### EXERCISE INSTRUCTIONS:
Each line of the data below that contains "elements" must be copied.

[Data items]
- Opening Delimiter -
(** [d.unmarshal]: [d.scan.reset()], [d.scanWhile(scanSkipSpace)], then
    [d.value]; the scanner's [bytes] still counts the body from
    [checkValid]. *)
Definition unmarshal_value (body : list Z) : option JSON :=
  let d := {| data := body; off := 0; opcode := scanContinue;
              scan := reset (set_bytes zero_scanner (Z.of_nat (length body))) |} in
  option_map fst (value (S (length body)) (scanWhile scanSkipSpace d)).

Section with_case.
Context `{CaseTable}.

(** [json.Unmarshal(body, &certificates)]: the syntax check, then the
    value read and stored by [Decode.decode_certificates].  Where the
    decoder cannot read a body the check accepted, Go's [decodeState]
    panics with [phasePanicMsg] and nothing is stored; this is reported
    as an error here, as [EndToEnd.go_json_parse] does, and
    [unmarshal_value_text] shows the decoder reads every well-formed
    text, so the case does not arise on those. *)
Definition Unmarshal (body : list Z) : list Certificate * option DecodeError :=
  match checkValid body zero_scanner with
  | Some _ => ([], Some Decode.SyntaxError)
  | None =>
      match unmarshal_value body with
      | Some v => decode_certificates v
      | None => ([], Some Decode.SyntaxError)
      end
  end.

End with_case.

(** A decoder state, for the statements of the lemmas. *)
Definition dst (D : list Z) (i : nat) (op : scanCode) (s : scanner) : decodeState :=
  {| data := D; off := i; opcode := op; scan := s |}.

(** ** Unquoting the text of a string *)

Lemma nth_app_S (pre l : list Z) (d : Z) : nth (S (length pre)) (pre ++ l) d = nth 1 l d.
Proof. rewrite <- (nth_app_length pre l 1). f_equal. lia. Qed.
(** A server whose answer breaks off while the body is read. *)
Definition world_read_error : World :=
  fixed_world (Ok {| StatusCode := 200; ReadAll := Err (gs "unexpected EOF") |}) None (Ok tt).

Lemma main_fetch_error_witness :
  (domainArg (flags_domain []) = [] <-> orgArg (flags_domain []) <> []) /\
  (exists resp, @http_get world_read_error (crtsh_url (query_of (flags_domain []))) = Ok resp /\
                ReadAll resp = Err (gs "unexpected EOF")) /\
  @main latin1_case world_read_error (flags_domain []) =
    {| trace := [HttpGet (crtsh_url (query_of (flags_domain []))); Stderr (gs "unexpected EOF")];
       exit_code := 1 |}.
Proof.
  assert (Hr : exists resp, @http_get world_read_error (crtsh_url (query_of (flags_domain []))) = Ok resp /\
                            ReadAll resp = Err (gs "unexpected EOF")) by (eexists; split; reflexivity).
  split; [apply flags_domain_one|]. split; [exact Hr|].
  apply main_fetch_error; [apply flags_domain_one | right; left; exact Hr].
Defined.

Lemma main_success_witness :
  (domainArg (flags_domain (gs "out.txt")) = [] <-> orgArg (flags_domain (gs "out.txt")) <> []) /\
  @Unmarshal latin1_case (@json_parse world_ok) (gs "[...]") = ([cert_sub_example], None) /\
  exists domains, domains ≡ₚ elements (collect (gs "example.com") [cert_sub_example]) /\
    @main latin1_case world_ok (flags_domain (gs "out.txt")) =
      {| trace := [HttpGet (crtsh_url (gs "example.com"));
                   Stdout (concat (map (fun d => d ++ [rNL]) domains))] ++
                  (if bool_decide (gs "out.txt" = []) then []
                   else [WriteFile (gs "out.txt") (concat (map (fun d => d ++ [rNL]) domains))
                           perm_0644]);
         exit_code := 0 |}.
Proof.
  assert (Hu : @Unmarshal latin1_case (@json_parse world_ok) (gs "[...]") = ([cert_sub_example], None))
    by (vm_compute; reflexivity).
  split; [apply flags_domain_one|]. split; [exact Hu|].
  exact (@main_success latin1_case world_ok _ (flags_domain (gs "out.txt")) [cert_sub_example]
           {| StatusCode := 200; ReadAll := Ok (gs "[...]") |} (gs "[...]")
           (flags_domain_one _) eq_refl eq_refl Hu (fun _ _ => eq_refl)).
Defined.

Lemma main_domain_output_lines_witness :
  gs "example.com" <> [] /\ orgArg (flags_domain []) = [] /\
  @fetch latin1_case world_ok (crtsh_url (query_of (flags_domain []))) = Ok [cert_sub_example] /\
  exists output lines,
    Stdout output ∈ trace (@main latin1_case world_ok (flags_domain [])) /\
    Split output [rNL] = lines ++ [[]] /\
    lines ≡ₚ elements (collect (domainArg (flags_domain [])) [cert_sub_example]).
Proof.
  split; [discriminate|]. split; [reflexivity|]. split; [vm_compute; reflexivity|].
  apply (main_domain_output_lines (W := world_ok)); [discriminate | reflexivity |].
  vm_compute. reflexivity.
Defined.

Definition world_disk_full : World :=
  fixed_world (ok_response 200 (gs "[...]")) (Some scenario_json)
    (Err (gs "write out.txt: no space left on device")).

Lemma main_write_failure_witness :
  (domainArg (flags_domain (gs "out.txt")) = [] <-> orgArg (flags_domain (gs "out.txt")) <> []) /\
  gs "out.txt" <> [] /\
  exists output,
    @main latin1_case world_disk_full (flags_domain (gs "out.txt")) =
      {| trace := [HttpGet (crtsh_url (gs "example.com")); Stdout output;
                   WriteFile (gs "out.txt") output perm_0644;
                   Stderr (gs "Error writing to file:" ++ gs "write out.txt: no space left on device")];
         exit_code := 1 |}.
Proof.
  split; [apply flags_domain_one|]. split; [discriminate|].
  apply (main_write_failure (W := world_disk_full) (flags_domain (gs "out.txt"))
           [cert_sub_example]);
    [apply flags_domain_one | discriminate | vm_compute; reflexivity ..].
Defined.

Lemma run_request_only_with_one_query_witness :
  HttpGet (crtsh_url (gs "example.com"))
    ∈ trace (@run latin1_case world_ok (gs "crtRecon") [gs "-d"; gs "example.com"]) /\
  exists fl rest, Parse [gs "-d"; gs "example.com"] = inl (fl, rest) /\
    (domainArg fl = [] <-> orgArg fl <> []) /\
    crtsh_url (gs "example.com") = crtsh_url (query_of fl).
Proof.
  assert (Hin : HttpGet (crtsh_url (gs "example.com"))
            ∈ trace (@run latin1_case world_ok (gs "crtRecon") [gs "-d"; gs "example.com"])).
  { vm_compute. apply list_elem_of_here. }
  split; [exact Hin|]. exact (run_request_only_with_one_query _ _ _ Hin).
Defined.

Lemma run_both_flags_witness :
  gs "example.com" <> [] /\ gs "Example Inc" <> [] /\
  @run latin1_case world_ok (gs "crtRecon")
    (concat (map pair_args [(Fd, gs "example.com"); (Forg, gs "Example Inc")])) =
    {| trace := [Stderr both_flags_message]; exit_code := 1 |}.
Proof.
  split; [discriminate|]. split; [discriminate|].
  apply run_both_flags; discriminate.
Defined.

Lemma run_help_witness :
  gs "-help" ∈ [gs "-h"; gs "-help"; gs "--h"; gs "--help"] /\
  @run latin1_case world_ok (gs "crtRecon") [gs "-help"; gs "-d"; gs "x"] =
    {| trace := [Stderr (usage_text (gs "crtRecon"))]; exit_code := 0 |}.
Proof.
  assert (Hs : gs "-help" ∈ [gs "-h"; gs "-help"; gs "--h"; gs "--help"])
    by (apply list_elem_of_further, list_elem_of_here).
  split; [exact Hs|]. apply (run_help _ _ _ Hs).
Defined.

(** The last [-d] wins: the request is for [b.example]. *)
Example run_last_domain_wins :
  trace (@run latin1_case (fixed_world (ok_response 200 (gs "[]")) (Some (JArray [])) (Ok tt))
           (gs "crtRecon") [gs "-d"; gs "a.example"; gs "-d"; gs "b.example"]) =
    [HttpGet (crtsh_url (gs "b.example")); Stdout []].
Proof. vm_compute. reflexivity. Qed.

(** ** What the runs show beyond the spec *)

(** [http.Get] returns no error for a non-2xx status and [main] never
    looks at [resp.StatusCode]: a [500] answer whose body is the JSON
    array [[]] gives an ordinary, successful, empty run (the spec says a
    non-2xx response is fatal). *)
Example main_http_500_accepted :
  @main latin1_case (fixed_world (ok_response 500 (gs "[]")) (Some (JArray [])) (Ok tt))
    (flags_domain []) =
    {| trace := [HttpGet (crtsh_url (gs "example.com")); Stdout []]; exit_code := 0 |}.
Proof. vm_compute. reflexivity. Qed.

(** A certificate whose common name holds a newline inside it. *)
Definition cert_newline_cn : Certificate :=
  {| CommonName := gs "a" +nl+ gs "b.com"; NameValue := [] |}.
- Closing Delimiter -
### ANSWER SPACE:
  exists domains, domains ≡ₚ elements (collect (gs "example.com") [cert_sub_example]) /\
    lines ≡ₚ elements (collect (domainArg (flags_domain [])) [cert_sub_example]).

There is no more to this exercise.